Lou Sara Galloway was McReavy’s 1968 Olympic teammate and they were lifelong friends.
“This is a bittersweet day for me,” Galloway said. “My friend Marilyn McReavy-Nolen is finally free from the pain and agony that she suffered for 14 months after being diagnosed with cancer … I know she is at peace.

“Marilyn was my friend and also a teammate during our 60-year friendship. She was one in a million, a truly unique and talented woman who loved volleyball and worked tirelessly throughout her coaching career to do her best with the young women that she coached. And her best was awesome.

“She was never boastful or arrogant about her myriad of accomplishments. Her mood was always upbeat, even throughout her battle with cancer. She endured so much pain but she never gave up hope. … I cherish the fact that she was a lifelong friend and wonderful teammate. I will miss her very much and keep her memory alive by remembering and relating all the wonderful aspects of her personality.  She was good and kind and deserves to be celebrated in the volleyball world for those attributes as well as her achievements as a coach. ”

Marilyn McReavy Nolen coaching at one of Ruth Nelson’s camps

At a USA Volleyball reunion in 2018, McReavy Nolen recounted what it was like being with the 1968 Olympic team.

“It was a wild time. The thing I remember is being able to eat in all the cafeterias. Every country had their own, so you could go around and eat all this different food. There was some concern we might get sick by eating different food. Early in the morning, I would go down to the track, which was way down below. I would just sit on the wall and watch these phenomenal human beings as they worked out in the morning on the track. It was an amazing thing. I can remember it like it was yesterday.

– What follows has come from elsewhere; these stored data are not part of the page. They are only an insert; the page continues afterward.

Lemma version_byte counter :
  (0 <= counter <= uuidV7CounterMax)%Z ->
  Z.lor 0x70 (Z.land (Z.land (Z.shiftr counter 8) 0x0F) 255) = (0x70 + counter / 256)%Z.
Proof.
  unfold uuidV7CounterMax. intros Hc. rewrite Z.shiftr_div_pow2 by lia. change (2 ^ 8)%Z with 256%Z.
  assert (Hq : (counter / 256)%Z ∈ [0;1;2;3;4;5;6;7;8;9;10;11;12;13;14;15]%Z).
  { pose proof (Z.div_pos counter 256).
    assert (counter / 256 < 16)%Z by (apply Z.div_lt_upper_bound; lia).
    rewrite !elem_of_cons. lia. }
  rewrite !elem_of_cons in Hq. repeat (destruct Hq as [->|Hq]; [reflexivity|]).
  by apply not_elem_of_nil in Hq.
Qed.

Lemma low_byte counter : (0 <= counter)%Z -> Z.land counter 255 = (counter mod 256)%Z.
Proof. intros. change 255%Z with (Z.ones 8). by rewrite Z.land_ones. Qed.

(** The first eight bytes are the time in milliseconds, the version and the
    counter, most significant first. *)
Lemma fill_high ms counter random :
  ticked ms counter -> length random = 8 ->
  take 8 (fill ms counter random) = big_endian 8 (high ms counter) /\
  length (fill ms counter random) = 16.
Proof.
  intros [Hms Hc] Hr. unfold fill.
  assert (Hx : Z.land (Z.shiftl (Z.land ms (2 ^ 64 - 1)) 16) (2 ^ 64 - 1) = (ms * 2 ^ 16)%Z).
  { change (2 ^ 64 - 1)%Z with (Z.ones 64). rewrite !Z.land_ones, Z.shiftl_mul_pow2 by lia.
    rewrite (Z.mod_small ms), Z.mod_small by lia. done. }
  rewrite Hx. destruct random as [|r0 rest]; [done|].
  rewrite PutUint64_big_endian, version_byte, low_byte by (done || lia).
  unfold set_byte. cbn [big_endian app nth]. split; [|cbn in *; lia].
  cbn -[Z.div Z.mul Z.pow Z.modulo Z.add Z.of_nat big_endian high].
  cbn [big_endian]. unfold high, uuidV7CounterMax in *.
  change (Z.of_nat 7) with 7%Z; change (Z.of_nat 6) with 6%Z; change (Z.of_nat 5) with 5%Z;
    change (Z.of_nat 4) with 4%Z; change (Z.of_nat 3) with 3%Z; change (Z.of_nat 2) with 2%Z;
    change (Z.of_nat 1) with 1%Z; change (Z.of_nat 0) with 0%Z.
  assert (Hhigh : forall k, (2 <= k)%Z ->
    (ms * 2 ^ 16 / 256 ^ k = (ms * 2 ^ 16 + 0x7000 + counter) / 256 ^ k)%Z).
  { intros k Hk. replace (256 ^ k)%Z with (2 ^ 16 * 256 ^ (k - 2))%Z.
    2: { change (2 ^ 16)%Z with (256 ^ 2)%Z. rewrite <- Z.pow_add_r by lia. f_equal. lia. }
    pose proof (Z.pow_pos_nonneg 256 (k - 2)).
    rewrite <- !Z.div_div by lia. f_equal. rewrite Z.div_mul by lia.
    rewrite <- Z.add_assoc, Z.add_comm, Z.div_add, Z.div_small by lia. lia. }
  rewrite !Hhigh by lia. do 6 f_equal. f_equal; [|f_equal].
  - change (256 ^ 1)%Z with 256%Z.
    replace (ms * 2 ^ 16 + 0x7000 + counter)%Z
      with (counter + (ms * 256 + 0x70) * 256)%Z by lia.
    rewrite Z.div_add by lia.
    assert (0 <= counter / 256 < 16)%Z
      by (split; [apply Z.div_pos; lia|apply Z.div_lt_upper_bound; lia]).
    replace (counter / 256 + (ms * 256 + 112))%Z with (0x70 + counter / 256 + ms * 256)%Z by lia.
    rewrite Z.mod_add, Z.mod_small by lia. done.
  - change (256 ^ 0)%Z with 1%Z. rewrite Z.div_1_r.
    replace (ms * 2 ^ 16 + 0x7000 + counter)%Z
      with (counter + (ms * 256 + 0x70) * 256)%Z by lia.
    by rewrite Z.mod_add by lia.
Qed.

Lemma bytes_compare_app a b c d :
  length a = length b ->
  bytes_compare (a ++ c) (b ++ d) =
  match bytes_compare a b with Eq => bytes_compare c d | r => r end.
Proof.
  revert b; induction a as [|x a IH]; intros [|y b] Hl; try done. cbn.
  destruct (Z.compare x y); [|done..]. apply IH. by injection Hl.
Qed.

(** Canonical text orders like the bytes it renders. *)
Lemma formatUUID_lt b c :
  length b = 16 -> length c = 16 -> Forall is_byte (take 8 b) -> Forall is_byte (take 8 c) ->
  bytes_compare (take 8 b) (take 8 c) = Lt ->
  String.compare (formatUUID b) (formatUUID c) = Lt.
Proof.
  intros Hb Hc Fb Fc.
  assert (E : forall l : list Z, take 8 l = slice 0 4 l ++ slice 4 6 l ++ slice 6 8 l).
  { intros l. do 8 (destruct l as [|? l]; [done|]). done. }
  assert (Hlen : forall f t, f <= t -> t <= 8 -> length (slice f t b) = t - f /\
    length (slice f t c) = t - f).
  { intros f t ? ?. unfold slice. rewrite !length_take, !length_drop. lia. }
  rewrite E in Fb, Fc. rewrite !(E b), !(E c).
  apply Forall_app in Fb as [Fb1 [Fb2 Fb3]%Forall_app], Fc as [Fc1 [Fc2 Fc3]%Forall_app].
  destruct (Hlen 0 4), (Hlen 4 6), (Hlen 6 8); [lia..|].
  assert (Heq : forall f t, f <= t -> t <= 8 -> length (slice f t b) = length (slice f t c)).
  { intros f t ? ?. by destruct (Hlen f t) as [-> ->]. }
  unfold formatUUID.
  rewrite !bytes_compare_app by (apply Heq; lia).
  rewrite string_compare_app by (rewrite !hex_Encode_length, Heq by lia; done).
  rewrite hex_Encode_compare by (done || apply Heq; lia).
  destruct (bytes_compare (slice 0 4 b) _); [|done..].
  rewrite string_compare_app by done. rewrite (cmp_refl String.compare).
  rewrite string_compare_app by (rewrite !hex_Encode_length, Heq by lia; done).
  rewrite hex_Encode_compare by (done || apply Heq; lia).
  destruct (bytes_compare (slice 4 6 b) _); [|done..].
  rewrite string_compare_app by done. rewrite (cmp_refl String.compare).
  rewrite string_compare_app by (rewrite !hex_Encode_length, Heq by lia; done).
  rewrite hex_Encode_compare by (done || apply Heq; lia). intros ->. done.
Qed.

Lemma minted_lt ms1 c1 r1 ms2 c2 r2 :
  ticked ms1 c1 -> ticked ms2 c2 -> length r1 = 8 -> length r2 = 8 ->
  (high ms1 c1 < high ms2 c2)%Z ->
  String.compare (formatUUID (fill ms1 c1 r1)) (formatUUID (fill ms2 c2 r2)) = Lt.
Proof.
  intros H1 H2 L1 L2 Hlt.
  destruct (fill_high ms1 c1 r1 H1 L1) as [E1 N1], (fill_high ms2 c2 r2 H2 L2) as [E2 N2].
  apply formatUUID_lt; [done..| | |]; rewrite ?E1, ?E2; try apply big_endian_bytes.
  assert (Hb : forall ms c, ticked ms c -> (0 <= high ms c < 256 ^ Z.of_nat 8)%Z).
  { intros ms c [? ?]. unfold high, uuidV7CounterMax in *.
    change (256 ^ Z.of_nat 8)%Z with (2 ^ 64)%Z. lia. }
  rewrite bytes_compare_big_endian by (by apply Hb). by apply Z.compare_lt_iff.
Qed.

(** ** Runs of the generator *)

Definition last_high (g : UUIDv7Generator.t) : Z :=
  high (UUIDv7Generator.lastMS g) (UUIDv7Generator.counter g).
(* ===== verification/Service.v ===== *)
(** * Service: the engine

    Models [service.go], [relayport.go], [patch.go] and the claiming half of
    [sweep.go]: the pipeline every lifecycle operation runs, the operations on top
    of it, creation, queries and counts, and the functions the relay calls.

    The service is written against the storage interface of [Store.v].  A
    computation of the engine threads a store and a [Run]: how often the clock
    was read, the identifier generators, and what was handed to the in-process
    handlers.  The host's parts are fields of [Service.t]: the clock gives the
    instant of each reading, the directory and the strategy are those of
    [Assignment.v], a handler answers an event with an error or none, and the
    RFC 6902 library decodes a patch into a function on documents.  Of a context
    only two things matter to the code: the transaction it carries, which the
    store's state holds, and whether it was cancelled while a transaction ran,
    the argument [cancelled]. *)

From S2P Require Import Prelude Domain Errors Event Lifecycle LifecycleFacts Assignment.
From S2P Require Import Query Outbox Store Ident Registry.

Definition DefaultOutboxLease : Z := (5 * 60 * 1000000000)%Z.
Definition DefaultLeaseDuration : Z := (5 * 60 * 1000000000)%Z.
Definition DefaultSweepBatch : Z := 100.
Definition MaxCountBuckets : Z := 32.

Module Service.
Record t : Type := mk {
  registry : Registry;
  resolver : option GroupResolver.t;
  strategy : AssignmentStrategy;
  clock : nat -> Time;
  handlers : list (Event.t -> option error);
  DecodePatch : string -> result string (string -> result string string)
}.
#[global] Instance eta : Eta t := fun x =>
  mk (registry x) (resolver x) (strategy x) (clock x) (handlers x) (DecodePatch x).
End Service.

(** What one process has done and will draw on. *)
Module Run.
Record t {G : Type} : Type := mk {
  ticks : nat;
  ids : G;
  eventIDs : G;
  delivered : list (nat * Event.t);
  dispatchErrors : list error
}.
Arguments t : clear implicits.
Arguments mk {G}.
#[global] Instance eta {G} : Eta (t G) := fun x =>
  mk (ticks x) (ids x) (eventIDs x) (delivered x) (dispatchErrors x).
End Run.

Module Result.
Record t : Type := mk { Task_ : Task.t; Events : list Event.t; pending : list Event.t }.

Definition Pending (r : t) : bool := bool_decide (0 < length (pending r)).
End Result.

Module TaskRequest.
Record t : Type := mk {
  TaskID : string; Actor : string; Version : option Z; Comment : string
}.
End TaskRequest.

Definition defaultedPayload (payload : RawMessage) : RawMessage :=
  if raw_empty payload then Some "{}" else payload.

Section service.
Context {D G : Type} `{!Store D, !IDGenerator G}.
Context (s : Service.t).

Definition M (A : Type) : Type := SM (D * Run.t G) error A.

Definition read {A} (f : D -> res A) : M A := fun '(d, x) => (f d, (d, x)).
Definition write {A} (m : SM D error A) : M A := on_store m.

(** [s.clock.Now()] *)
Definition Now : M Time := fun '(d, x) =>
  (Ok (Service.clock s (Run.ticks x)), (d, x <| Run.ticks := S (Run.ticks x) |>)).

Definition newTaskID : M string := fun '(d, x) =>
  let '(r, g) := NewTaskID (Run.ids x) in (r, (d, x <| Run.ids := g |>)).

Definition newEventID : M string := fun '(d, x) =>
  let '(r, g) := NewTaskID (Run.eventIDs x) in (r, (d, x <| Run.eventIDs := g |>)).

(** ** Recording an outcome *)

(** [stamp]: every event that lacks an identifier gets one. *)
Fixpoint stamp (events : list Event.t) : M (list Event.t) :=
  match events with
  | [] => sret []
  | event :: rest =>
      let! event :=
        (if decide (Event.ID event <> "") then sret event
         else let! id := newEventID in sret (event <| Event.ID := id |>)) in
      let! rest := stamp rest in
      sret (event :: rest)
  end.

(** The caller's slice is stamped in place, so the stamped events are what this
    returns. *)
Definition persistOutcome (events : list Event.t) (records : list TransitionRecord.t)
  : M (list Event.t) :=
  (if decide (0 < length records) then write (AppendHistory records) else sret tt) ;;!
  if decide (length events = 0) then sret events
  else
    let! stamped := stamp events in
    write (Append stamped) ;;!
    sret stamped.

(** ** Delivery to in-process handlers *)

Fixpoint handle (event : Event.t) (i : nat) (hs : list (Event.t -> option error))
    (x : Run.t G * list error) : Run.t G * list error :=
  match hs with
  | [] => x
  | h :: rest =>
      let '(run, errs) := x in
      let run := run <| Run.delivered := Run.delivered run ++ [(i, event)] |> in
      handle event (S i) rest
        (run, match h event with Some err => errs ++ [err] | None => errs end)
  end.

Definition deliver (events : list Event.t) (x : Run.t G) : option error * Run.t G :=
  if bool_decide (length events = 0) || bool_decide (length (Service.handlers s) = 0)
  then (None, x)
  else
    let '(x, errs) :=
      for_each (fun event => handle event 0 (Service.handlers s)) events (x, []) in
    (errors_Join errs, x).

Definition finish (task : Task.t) (events : list Event.t) (hostLed : bool) : M Result.t :=
  fun '(d, x) =>
  if hostLed then (Ok (Result.mk task events events), (d, x))
  else
    let '(err, x) := deliver events x in
    let x :=
      match err with
      | Some err => x <| Run.dispatchErrors := Run.dispatchErrors x ++ [err] |>
      | None => x
      end in
    (Ok (Result.mk task events []), (d, x)).

(** [Result.Dispatch] *)
Definition Dispatch (r : Result.t) (x : Run.t G) : option error * Run.t G :=
  if decide (length (Result.pending r) = 0) then (None, x) else deliver (Result.pending r) x.

(** ** The pipeline *)

Definition outcome : Type := Task.t * list Event.t * list TransitionRecord.t.

(** What [mutate] runs inside the transaction. *)
Definition mutate_body (req : TaskRequest.t) (step : Task.t -> Time -> res outcome)
  : M (Task.t * list Event.t) :=
  let! current := read (Get (TaskRequest.TaskID req)) in
  match TaskRequest.Version req with
  | Some version =>
      if decide (version <> Task.Version current)
      then sfail (ConflictError (TaskRequest.TaskID req) version (Task.Version current))
      else sret tt
  | None => sret tt
  end ;;!
  let! now := Now in
  let! npr := slift (step current now) in
  let '(next, produced, records) := npr in
  write (Update next (Task.Version current)) ;;!
  let! produced := persistOutcome produced records in
  sret (next, produced).

Definition mutate (cancelled : option error) (req : TaskRequest.t)
    (step : Task.t -> Time -> res outcome) : M Result.t :=
  if decide (TaskRequest.TaskID req = "")
  then sfail (ValidationError "request" [ValidationIssue.mk "/taskId" "is required"])
  else fun w =>
    let hostLed := InTransaction w.1 in
    (let! te := Do cancelled (mutate_body req step) in
     finish te.1 te.2 hostLed) w.

(** ** The operations *)

Definition of_transition (r : res (Task.t * list Event.t)) : res outcome :=
  try! ne := r in Ok (ne.1, ne.2, recordsOf ne.2).

Definition Claim (cancelled : option error) (req : TaskRequest.t) : M Result.t :=
  mutate cancelled req (fun task now =>
    try! ne := Lifecycle.Claim task (TaskRequest.Actor req) now in
    try! _ := Authorize (Service.resolver s) task OpClaim (TaskRequest.Actor req) in
    Ok (ne.1, ne.2, recordsOf ne.2)).

Definition Release (cancelled : option error) (req : TaskRequest.t) : M Result.t :=
  mutate cancelled req (fun task now =>
    of_transition (Lifecycle.Release task (TaskRequest.Actor req) (TaskRequest.Comment req) now)).

Definition Start (cancelled : option error) (req : TaskRequest.t) : M Result.t :=
  mutate cancelled req (fun task now =>
    of_transition (Lifecycle.Start task (TaskRequest.Actor req) now)).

“I think the other thing was the fact that there were not that many women there. We had a hotel and there was a fence around it and we were guarded. I thought that was unusual.

“But also, going to downtown and hanging around. The traffic and the people. We traded everything. I brought my dad back this bright yellow jacket from France that I traded for. He wore it forever. I managed to get the West German warm-up stuff. Everybody was after it. All the different pins.”

From her obituary in the Roswell Daily Record:

In 1988 she married Rev. Randolph Nolen, at that time a Navy chaplain, to whom she remained married for 35 years until her death. They made their home in Roswell, New Mexico. They raised two outstanding sons, Travis Steven of Socorro, New Mexico, and Ryan David, of Austin, Texas.

In addition to her immediate family, she is survived by her sister, Jo Theriot (Tom) of Hico, Texas, sister-in-law Sharon McReavy of Hockley, Texas, nieces Laura McReavy Hearnsberger, and Holly Longenbach (Michael) and nephews Chris McReavy (Emily), Marcus Theriot (Alicia), and Matthew Theriot (Amber).